EXERCISE AIM> Give the number of lines in the data that hold the word "integer", and nothing else.

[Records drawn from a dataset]
(** C4 (amended): in an Update request on an existing family, a sample
    whose key set is the label set of the family has the integer part of
    its counter, as the samples before it left it, incremented by 1 modulo
    2^64 (by exactly 1 below 2^64 - 1) and the float part left as it was,
    which is [Add] of 1; the line returned for the sample carries the value
    of the counter after the increment as [%.0f] prints it, rounded to an
    integer; and nothing of this depends on any field of the sample but its
    labels. *)
Theorem update_unit_increment (f : MetricInfo.t) (st : State)
    (m : CustomMetricPrometheus) (pre post : list Metric.t) (item : Metric.t) :
  wf st →
  metricsMapPrometheus st !! MetricInfo.Name f = Some m →
  MetricInfo.Metrics f = pre ++ item :: post →
  dom (Metric.Labels item) = labelSet m →
  ∃ m1 lg1 r1 h m3 lg3 r3,
    updateMetric_loop (MetricInfo.Name f) pre [] m = (m1, lg1, r1) ∧
    mapM (λ k, Metric.Labels item !! k) (variableLabels (obj m)) = Some h ∧
    let c0 := child (obj m1) h in
    let c := {| valBits := valBits c0; valInt := (valInt c0 + 1) mod 2 ^ 64 |} in
    let line :=
      {| MetricLineInfo.Name := MetricInfo.Name f;
         MetricLineInfo.MetricExpo :=
           createMetricLine (MetricInfo.Name f) (Metric.Labels item)
             (F64.Sprintf_f0
                (F64.add F64.zero
                   (F64.add (valBits c) (F64.of_Z (valInt c))))) |} in
    counter_Add (F64.of_Z 1) c0 = Some c ∧
    (0 ≤ valInt c0 → valInt c0 + 1 < 2 ^ 64 → valInt c = valInt c0 + 1) ∧
    updateMetric_item (MetricInfo.Name f) item m1 =
      ({| meta := meta m1; obj := setChild (obj m1) h c |}, [], Some line) ∧
    updateMetric_loop (MetricInfo.Name f) post []
      {| meta := meta m1; obj := setChild (obj m1) h c |} = (m3, lg3, r3) ∧
    updateMetric f st =
      (setMetric st (MetricInfo.Name f) m3, lg1 ++ lg3, r1 ++ line :: r3) ∧
    (post = [] → prior (updateMetric f st).1.1 (MetricInfo.Name f) h = c) ∧
    ∀ item', Metric.Labels item' = Metric.Labels item →
      updateMetric_item (MetricInfo.Name f) item' m1 =
      updateMetric_item (MetricInfo.Name f) item m1.
Proof.
  intros Hwf Hm Hitems Hdom. set (n := MetricInfo.Name f) in *.
  destruct (updateMetric_loop_desc n pre [] m (Hwf _ _ Hm)) as [Hwf1 Hmeta1].
  destruct (updateMetric_loop n pre [] m) as [[m1 lg1] r1] eqn:Hpre.
  simpl in Hwf1, Hmeta1.
  destruct (updateMetric_item_match n item m1 Hwf1) as (h & Hh & Hitem).
  { unfold labelSet in *. by rewrite Hmeta1. }
  unfold totalLine, getMetricValue, counter_get, counter_Inc in Hitem.
  cbv zeta in Hitem. simpl valBits in Hitem. simpl valInt in Hitem.
  set (c0 := child (obj m1) h) in *.
  set (c := {| valBits := valBits c0; valInt := (valInt c0 + 1) mod 2 ^ 64 |}) in *.
  destruct (updateMetric_loop n post []
              {| meta := meta m1; obj := setChild (obj m1) h c |})
    as [[m3 lg3] r3] eqn:Hpost.
  exists m1, lg1, r1, h, m3, lg3, r3. split; [done|]. split.
  { destruct Hwf1 as (_ & _ & Hl1 & _). destruct (Hwf _ _ Hm) as (_ & _ & Hl & _).
    rewrite <- Hl, <- Hmeta1, Hl1. done. }
  cbv zeta. fold c0. fold c.
  assert (updateMetric f st =
            (setMetric st n m3, lg1 ++ lg3,
             r1 ++ {| MetricLineInfo.Name := n;
                      MetricLineInfo.MetricExpo :=
                        createMetricLine n (Metric.Labels item)
                          (F64.Sprintf_f0
                             (F64.add F64.zero
                                (F64.add (valBits c) (F64.of_Z (valInt c))))) |}
                :: r3)) as Hupd.
  { unfold updateMetric. fold n. rewrite Hm, Hitems.
    rewrite updateMetric_loop_app, Hpre. simpl. rewrite Hitem. simpl.
    rewrite updateMetric_loop_acc. rewrite Hpost.
    by rewrite <- app_assoc. }
  split; [apply counter_Inc_Add|].
  split. { intros H0 Hlt. simpl. apply Z.mod_small. lia. }
  split; [exact Hitem|]. split; [done|]. split; [exact Hupd|]. split.
  - intros ->. rewrite Hupd. simpl in Hpost. injection Hpost as <- _ _.
    unfold prior, setMetric. simpl. rewrite lookup_insert_eq. simpl.
    apply child_setChild.
  - intros item' Hl. unfold updateMetric_item. rewrite Hl.
    by destruct (GetMetricWith _ _) as [[??]|].
Qed.
(** * A shallow embedding of [advanced-vector/vector.h]

    [RawMemory<T>] and [Vector<T>] are embedded over an explicit world: a heap
    of slot blocks (raw or live slots) with the size in bytes of a slot, a
    store of [Vector] objects indexed by their address, a log of the element
    operations that ran, and the instrumentation of the element type and of
    the allocator (a fuse that makes a later element operation throw, and what
    the allocator has to give).  Every method is a function in a state monad
    whose outcomes are: normal return, a C++ exception, a failed [assert],
    [std::terminate], or detected undefined behaviour.

    Conventions:
    - a [size_t] is a [Z]; subtraction, increment and doubling wrap at 2^64;
    - [assert] is compiled in; a failed one ends the run with [AssertFail];
    - using a slot that holds no object, constructing over a live one or
      past the end of a block, or walking a range backwards ends the run with
      [Undefined];
    - the allocator is asked for bytes: a request of [n] slots is one of
      [n * sizeof(T)] bytes computed in [size_t], so it wraps at 2^64, and the
      block that is granted has as many slots as those bytes hold; a request
      above the allocator's limit throws [std::bad_alloc], and no block has
      more than [PTRDIFF_MAX] bytes;
    - the operands of a pointer comparison belong to one block: comparing
      pointers into different blocks, whose result the language leaves
      unspecified, ends the run with [Undefined];
    - constructor arguments are values: an argument that refers to an element
      of the same Vector is not modelled as an alias;
    - iterators are the raw element addresses of the source. *)

From Stdlib Require Import ZArith Lia.
From stdpp Require Import base decidable option list numbers.
(** C8. Without an [on] parameter the platform is [stackblitz]. With an
    [on] parameter outside the platform set the parser throws an error
    whose message lists every platform of the set, and it does so in the
    state it started in: nothing was sent upstream and no cache was
    touched. *)
Theorem parseReq_platform (context : APIContext) (s : state) :
  (searchParams_on context = None ->
     requestedPlatform context = "stackblitz"
     /\ forall parsed s', parseReq token fetch context s = (Return parsed, s') ->
          platform parsed = "stackblitz")
  /\ (forall on, searchParams_on context = Some on -> ~ In on PLATFORMS ->
        parseReq token fetch context s = (Throw (Error unsupportedPlatformMessage), s)
        /\ outbound (snd (parseReq token fetch context s)) = outbound s
        /\ forall p, In p PLATFORMS -> Js.occurs p unsupportedPlatformMessage).
Proof.
  split.
  - intros Hon. unfold requestedPlatform at 1. rewrite Hon. split; [reflexivity|].
    intros parsed s' H. apply parseReq_platform_member in H as [_ ->].
    unfold requestedPlatform. now rewrite Hon.
  - intros on Hon Hnot.
    assert (isPlatform (requestedPlatform context) = false) as Hp.
    { unfold requestedPlatform. rewrite Hon. change (isPlatform on = false).
      destruct (isPlatform on) eqn:E; [|reflexivity].
      apply isPlatform_In in E. contradiction. }
    rewrite (parseReq_unsupported _ _ Hp). repeat split.
    intros p Hin. unfold unsupportedPlatformMessage.
    do 7 apply occurs_append_r. apply occurs_join.
    now rewrite map_id.
Qed.

(** ** The claims about the validator and the two caches *)

Lemma invalidVersionMessage_names (name : string) :
  Js.occurs (Js.dquote ++ name ++ Js.dquote) (invalidVersionMessage name)
  /\ Js.occurs (Js.dquote ++ "next" ++ Js.dquote) (invalidVersionMessage name)
  /\ Js.occurs (Js.dquote ++ "latest" ++ Js.dquote) (invalidVersionMessage name)
  /\ Js.occurs "GitHub release" (invalidVersionMessage name)
  /\ Js.occurs
       ("<a href=" ++ Js.dquote
          ++ "https://github.com/withastro/astro/releases?q=astro%40"
          ++ Js.dquote ++ ">")
       (invalidVersionMessage name).
Proof.
  unfold invalidVersionMessage. repeat split.
  - apply occurs_append_r.
    eexists "", _. rewrite !append_assoc. reflexivity.
  - do 5 apply occurs_append_r.
    eexists "", _. rewrite !append_assoc. reflexivity.
  - do 9 apply occurs_append_r.
    eexists "", _. rewrite !append_assoc. reflexivity.
  - do 16 apply occurs_append_r.
    exists ">", "</a>.". reflexivity.
  - do 12 apply occurs_append_r.
    exists ", or any ", "GitHub release</a>.". reflexivity.
Qed.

YOUR SOLUTION> 2